## Records for the task
══════════════════════════════
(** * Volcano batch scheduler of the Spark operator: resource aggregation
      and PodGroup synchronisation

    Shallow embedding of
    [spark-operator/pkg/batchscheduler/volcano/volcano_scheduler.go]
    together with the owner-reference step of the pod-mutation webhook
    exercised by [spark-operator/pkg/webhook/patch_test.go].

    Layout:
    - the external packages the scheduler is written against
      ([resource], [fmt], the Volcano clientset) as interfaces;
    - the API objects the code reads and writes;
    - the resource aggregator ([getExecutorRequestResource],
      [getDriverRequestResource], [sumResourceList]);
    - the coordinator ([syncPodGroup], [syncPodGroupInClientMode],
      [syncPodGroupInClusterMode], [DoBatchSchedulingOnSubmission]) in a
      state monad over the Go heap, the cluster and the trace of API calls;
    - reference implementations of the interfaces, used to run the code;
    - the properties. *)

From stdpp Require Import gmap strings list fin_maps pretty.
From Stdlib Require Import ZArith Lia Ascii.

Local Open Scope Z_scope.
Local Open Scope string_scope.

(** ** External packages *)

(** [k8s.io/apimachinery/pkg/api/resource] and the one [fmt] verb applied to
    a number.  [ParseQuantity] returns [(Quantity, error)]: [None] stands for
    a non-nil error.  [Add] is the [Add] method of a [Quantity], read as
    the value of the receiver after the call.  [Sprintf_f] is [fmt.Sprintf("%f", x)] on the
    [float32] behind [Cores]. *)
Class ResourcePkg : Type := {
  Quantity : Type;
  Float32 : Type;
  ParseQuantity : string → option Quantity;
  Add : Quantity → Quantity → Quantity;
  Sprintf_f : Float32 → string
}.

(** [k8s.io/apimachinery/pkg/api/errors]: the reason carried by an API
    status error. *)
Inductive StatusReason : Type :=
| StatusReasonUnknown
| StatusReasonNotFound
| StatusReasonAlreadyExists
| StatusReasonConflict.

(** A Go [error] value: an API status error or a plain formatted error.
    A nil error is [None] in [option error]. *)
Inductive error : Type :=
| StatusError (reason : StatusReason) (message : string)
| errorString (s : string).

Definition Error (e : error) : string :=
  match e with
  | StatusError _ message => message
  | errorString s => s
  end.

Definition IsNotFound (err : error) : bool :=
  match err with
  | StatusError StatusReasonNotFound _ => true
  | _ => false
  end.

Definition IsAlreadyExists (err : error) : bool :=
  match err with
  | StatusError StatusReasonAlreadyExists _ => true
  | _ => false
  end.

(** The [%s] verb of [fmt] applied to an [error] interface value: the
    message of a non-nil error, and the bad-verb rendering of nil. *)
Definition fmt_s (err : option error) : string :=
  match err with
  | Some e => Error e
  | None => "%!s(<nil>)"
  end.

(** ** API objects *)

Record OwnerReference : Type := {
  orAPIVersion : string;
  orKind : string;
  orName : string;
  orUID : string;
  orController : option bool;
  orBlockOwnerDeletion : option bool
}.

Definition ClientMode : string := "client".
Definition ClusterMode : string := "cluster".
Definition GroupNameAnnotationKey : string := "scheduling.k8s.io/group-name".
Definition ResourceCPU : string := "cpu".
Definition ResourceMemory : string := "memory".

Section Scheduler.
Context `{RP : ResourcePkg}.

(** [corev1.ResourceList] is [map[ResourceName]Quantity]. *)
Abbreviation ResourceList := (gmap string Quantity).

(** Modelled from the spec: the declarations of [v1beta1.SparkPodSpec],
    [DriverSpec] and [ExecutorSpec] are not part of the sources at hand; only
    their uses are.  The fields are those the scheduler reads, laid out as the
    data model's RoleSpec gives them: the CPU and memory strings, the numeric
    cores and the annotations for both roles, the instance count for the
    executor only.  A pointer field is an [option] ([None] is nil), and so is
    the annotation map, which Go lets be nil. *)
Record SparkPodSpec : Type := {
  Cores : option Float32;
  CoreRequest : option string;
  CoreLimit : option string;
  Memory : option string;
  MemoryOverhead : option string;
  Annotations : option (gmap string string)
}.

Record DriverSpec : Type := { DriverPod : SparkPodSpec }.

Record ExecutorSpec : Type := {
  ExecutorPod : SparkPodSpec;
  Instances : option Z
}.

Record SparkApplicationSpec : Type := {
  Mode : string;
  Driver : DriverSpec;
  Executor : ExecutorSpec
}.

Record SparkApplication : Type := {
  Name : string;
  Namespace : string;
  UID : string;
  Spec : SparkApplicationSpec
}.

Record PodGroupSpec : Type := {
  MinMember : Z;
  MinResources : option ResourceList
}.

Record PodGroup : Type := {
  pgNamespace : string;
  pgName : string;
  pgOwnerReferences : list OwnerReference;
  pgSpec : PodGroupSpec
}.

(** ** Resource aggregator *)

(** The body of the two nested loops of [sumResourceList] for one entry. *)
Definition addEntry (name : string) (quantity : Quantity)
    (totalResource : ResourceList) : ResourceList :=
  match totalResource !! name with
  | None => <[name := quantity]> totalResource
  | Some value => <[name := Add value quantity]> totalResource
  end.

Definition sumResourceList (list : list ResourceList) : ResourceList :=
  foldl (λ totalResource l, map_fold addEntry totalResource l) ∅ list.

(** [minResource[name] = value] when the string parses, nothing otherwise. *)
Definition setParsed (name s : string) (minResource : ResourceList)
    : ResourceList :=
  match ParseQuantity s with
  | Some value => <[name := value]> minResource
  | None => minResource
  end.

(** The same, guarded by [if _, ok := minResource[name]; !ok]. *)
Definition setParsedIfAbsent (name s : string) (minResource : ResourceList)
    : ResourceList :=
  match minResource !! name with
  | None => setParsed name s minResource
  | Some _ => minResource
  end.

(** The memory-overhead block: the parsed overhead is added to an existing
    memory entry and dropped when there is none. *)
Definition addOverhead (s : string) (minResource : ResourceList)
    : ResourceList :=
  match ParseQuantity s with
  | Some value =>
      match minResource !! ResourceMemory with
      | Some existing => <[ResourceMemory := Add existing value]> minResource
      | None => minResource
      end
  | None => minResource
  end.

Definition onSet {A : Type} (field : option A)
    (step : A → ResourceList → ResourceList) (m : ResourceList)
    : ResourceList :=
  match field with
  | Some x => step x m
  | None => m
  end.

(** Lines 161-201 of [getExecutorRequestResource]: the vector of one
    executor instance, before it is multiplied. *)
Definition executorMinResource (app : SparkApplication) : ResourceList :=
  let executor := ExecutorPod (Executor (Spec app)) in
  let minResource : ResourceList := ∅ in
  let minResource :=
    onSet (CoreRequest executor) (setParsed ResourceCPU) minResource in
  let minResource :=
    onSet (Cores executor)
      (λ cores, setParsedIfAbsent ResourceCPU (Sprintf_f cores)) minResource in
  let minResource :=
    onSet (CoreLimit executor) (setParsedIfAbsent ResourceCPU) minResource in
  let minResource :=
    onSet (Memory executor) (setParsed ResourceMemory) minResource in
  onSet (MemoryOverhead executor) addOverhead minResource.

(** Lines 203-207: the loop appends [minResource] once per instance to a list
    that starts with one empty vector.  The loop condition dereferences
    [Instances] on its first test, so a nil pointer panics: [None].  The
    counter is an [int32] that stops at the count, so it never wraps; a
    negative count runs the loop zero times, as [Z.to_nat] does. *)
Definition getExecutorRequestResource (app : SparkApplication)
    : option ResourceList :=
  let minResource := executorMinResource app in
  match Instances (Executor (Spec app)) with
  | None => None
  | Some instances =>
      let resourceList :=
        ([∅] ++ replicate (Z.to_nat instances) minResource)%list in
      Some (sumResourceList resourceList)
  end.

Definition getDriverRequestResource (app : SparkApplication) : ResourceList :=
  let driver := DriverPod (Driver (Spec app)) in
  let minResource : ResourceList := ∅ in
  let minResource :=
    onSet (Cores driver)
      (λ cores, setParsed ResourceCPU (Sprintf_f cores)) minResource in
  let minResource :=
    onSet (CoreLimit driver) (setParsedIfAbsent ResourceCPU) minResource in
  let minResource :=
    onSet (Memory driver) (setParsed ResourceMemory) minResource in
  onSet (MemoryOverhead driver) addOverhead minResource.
══════════════════════════════
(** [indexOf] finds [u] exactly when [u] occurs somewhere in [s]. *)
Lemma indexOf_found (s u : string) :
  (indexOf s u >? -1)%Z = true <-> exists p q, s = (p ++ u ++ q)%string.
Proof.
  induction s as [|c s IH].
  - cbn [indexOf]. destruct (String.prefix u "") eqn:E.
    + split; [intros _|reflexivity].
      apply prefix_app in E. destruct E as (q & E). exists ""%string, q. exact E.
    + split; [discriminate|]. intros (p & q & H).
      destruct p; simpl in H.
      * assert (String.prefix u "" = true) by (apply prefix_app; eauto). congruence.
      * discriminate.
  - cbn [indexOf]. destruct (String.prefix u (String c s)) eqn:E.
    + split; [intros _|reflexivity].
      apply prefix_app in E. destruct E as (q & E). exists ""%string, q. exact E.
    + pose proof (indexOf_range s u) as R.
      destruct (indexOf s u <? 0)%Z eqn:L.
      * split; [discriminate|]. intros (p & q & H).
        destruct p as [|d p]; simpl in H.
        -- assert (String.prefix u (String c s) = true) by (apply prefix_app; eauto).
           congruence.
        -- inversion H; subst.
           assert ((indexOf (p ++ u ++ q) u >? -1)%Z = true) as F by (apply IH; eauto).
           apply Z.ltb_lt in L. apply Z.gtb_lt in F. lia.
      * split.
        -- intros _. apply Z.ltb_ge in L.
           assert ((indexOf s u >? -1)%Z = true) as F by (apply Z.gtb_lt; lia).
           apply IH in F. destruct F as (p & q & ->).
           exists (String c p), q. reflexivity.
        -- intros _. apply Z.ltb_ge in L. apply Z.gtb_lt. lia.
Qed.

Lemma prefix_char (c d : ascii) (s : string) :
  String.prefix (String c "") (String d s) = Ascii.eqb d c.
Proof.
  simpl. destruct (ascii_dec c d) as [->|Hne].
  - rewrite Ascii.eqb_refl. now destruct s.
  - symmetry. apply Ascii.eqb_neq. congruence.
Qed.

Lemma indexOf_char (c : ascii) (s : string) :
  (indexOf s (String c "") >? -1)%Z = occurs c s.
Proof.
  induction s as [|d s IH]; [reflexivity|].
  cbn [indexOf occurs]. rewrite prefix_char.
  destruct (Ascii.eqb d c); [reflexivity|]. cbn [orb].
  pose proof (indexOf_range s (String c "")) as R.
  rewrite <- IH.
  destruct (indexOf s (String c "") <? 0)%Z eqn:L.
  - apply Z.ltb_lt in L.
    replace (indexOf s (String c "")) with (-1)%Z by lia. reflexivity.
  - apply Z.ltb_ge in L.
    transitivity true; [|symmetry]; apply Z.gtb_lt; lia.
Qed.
══════════════════════════════
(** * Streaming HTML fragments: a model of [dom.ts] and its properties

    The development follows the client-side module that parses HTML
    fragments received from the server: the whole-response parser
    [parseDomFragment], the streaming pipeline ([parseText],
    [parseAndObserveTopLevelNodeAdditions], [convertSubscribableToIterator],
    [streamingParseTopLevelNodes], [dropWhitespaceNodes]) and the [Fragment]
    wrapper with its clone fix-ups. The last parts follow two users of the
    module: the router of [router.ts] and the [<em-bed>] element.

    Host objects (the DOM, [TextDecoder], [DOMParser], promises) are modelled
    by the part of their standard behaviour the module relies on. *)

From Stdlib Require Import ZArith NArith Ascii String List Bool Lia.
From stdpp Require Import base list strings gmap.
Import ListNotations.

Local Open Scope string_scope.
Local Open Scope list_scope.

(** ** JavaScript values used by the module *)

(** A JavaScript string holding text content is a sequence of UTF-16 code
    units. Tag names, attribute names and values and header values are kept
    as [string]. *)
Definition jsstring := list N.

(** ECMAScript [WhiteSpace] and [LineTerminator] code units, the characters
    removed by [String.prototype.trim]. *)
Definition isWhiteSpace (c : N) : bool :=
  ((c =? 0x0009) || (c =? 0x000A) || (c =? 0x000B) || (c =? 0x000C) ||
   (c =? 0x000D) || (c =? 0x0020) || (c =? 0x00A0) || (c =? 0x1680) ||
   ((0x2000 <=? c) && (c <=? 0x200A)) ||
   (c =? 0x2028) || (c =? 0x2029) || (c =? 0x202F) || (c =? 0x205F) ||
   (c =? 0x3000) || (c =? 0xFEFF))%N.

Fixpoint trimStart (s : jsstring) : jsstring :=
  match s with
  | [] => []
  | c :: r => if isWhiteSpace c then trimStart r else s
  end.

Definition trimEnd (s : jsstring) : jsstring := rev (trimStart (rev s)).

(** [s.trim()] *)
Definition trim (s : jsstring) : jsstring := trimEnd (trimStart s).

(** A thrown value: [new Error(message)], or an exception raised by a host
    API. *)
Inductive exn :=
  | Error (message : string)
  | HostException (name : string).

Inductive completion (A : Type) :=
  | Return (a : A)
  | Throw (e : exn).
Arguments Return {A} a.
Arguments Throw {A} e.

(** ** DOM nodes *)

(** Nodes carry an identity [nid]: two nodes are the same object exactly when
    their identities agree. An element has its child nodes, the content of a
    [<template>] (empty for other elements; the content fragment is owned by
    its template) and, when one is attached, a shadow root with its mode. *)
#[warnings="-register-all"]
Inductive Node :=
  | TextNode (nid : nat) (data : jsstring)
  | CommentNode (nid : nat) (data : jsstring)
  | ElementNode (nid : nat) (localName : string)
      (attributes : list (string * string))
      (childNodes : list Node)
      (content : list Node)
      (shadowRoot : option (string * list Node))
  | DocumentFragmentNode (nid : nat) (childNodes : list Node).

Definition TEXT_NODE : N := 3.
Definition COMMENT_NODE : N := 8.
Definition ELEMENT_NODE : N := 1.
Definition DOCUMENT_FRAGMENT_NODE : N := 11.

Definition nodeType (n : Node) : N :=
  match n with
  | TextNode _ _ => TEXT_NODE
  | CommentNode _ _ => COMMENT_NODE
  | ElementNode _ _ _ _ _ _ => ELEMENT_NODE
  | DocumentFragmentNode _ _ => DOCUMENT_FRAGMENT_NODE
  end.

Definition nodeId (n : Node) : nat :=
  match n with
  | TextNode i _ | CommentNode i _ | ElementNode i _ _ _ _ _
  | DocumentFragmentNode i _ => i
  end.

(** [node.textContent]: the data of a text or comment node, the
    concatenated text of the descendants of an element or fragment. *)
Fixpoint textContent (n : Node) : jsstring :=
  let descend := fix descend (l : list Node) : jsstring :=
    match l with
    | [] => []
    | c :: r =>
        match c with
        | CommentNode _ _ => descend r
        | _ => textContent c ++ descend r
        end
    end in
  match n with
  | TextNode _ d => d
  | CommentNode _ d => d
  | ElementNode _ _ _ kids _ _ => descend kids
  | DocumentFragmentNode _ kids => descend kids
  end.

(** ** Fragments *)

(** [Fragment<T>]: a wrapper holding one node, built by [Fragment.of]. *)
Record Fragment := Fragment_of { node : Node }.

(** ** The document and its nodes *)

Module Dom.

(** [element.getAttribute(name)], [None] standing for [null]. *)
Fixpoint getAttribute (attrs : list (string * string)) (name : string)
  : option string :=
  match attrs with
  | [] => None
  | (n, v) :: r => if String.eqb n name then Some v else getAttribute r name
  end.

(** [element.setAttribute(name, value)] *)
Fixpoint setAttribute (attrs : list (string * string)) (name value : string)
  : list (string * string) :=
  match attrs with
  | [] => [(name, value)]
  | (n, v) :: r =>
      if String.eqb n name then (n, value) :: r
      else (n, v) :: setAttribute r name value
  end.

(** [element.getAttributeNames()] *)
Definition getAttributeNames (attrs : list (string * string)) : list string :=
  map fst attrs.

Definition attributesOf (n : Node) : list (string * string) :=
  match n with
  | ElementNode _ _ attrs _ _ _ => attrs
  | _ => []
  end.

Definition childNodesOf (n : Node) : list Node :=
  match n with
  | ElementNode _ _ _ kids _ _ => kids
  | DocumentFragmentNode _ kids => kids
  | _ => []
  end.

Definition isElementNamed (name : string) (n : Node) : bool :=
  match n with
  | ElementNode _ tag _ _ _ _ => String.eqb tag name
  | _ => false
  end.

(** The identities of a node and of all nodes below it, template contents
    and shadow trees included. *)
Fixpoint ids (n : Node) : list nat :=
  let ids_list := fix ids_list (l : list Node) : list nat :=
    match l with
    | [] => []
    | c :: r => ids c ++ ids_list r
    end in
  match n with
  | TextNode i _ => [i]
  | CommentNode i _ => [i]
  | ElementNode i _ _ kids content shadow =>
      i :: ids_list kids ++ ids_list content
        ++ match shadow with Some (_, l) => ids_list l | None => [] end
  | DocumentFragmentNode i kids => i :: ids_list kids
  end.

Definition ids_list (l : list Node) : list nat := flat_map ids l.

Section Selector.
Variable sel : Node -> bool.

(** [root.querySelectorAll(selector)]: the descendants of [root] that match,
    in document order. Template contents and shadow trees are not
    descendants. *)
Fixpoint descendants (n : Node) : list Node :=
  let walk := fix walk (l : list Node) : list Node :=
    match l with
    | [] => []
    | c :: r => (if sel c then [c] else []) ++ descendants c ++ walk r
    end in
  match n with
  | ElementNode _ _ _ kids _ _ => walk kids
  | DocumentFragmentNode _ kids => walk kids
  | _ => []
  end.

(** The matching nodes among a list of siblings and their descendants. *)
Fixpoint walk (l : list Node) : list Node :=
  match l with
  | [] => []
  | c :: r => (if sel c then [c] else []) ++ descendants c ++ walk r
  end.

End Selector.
══════════════════════════════
## Your task
Say how many lines in the listing include the word "Scope", giving nothing but the number.

## Written solution
4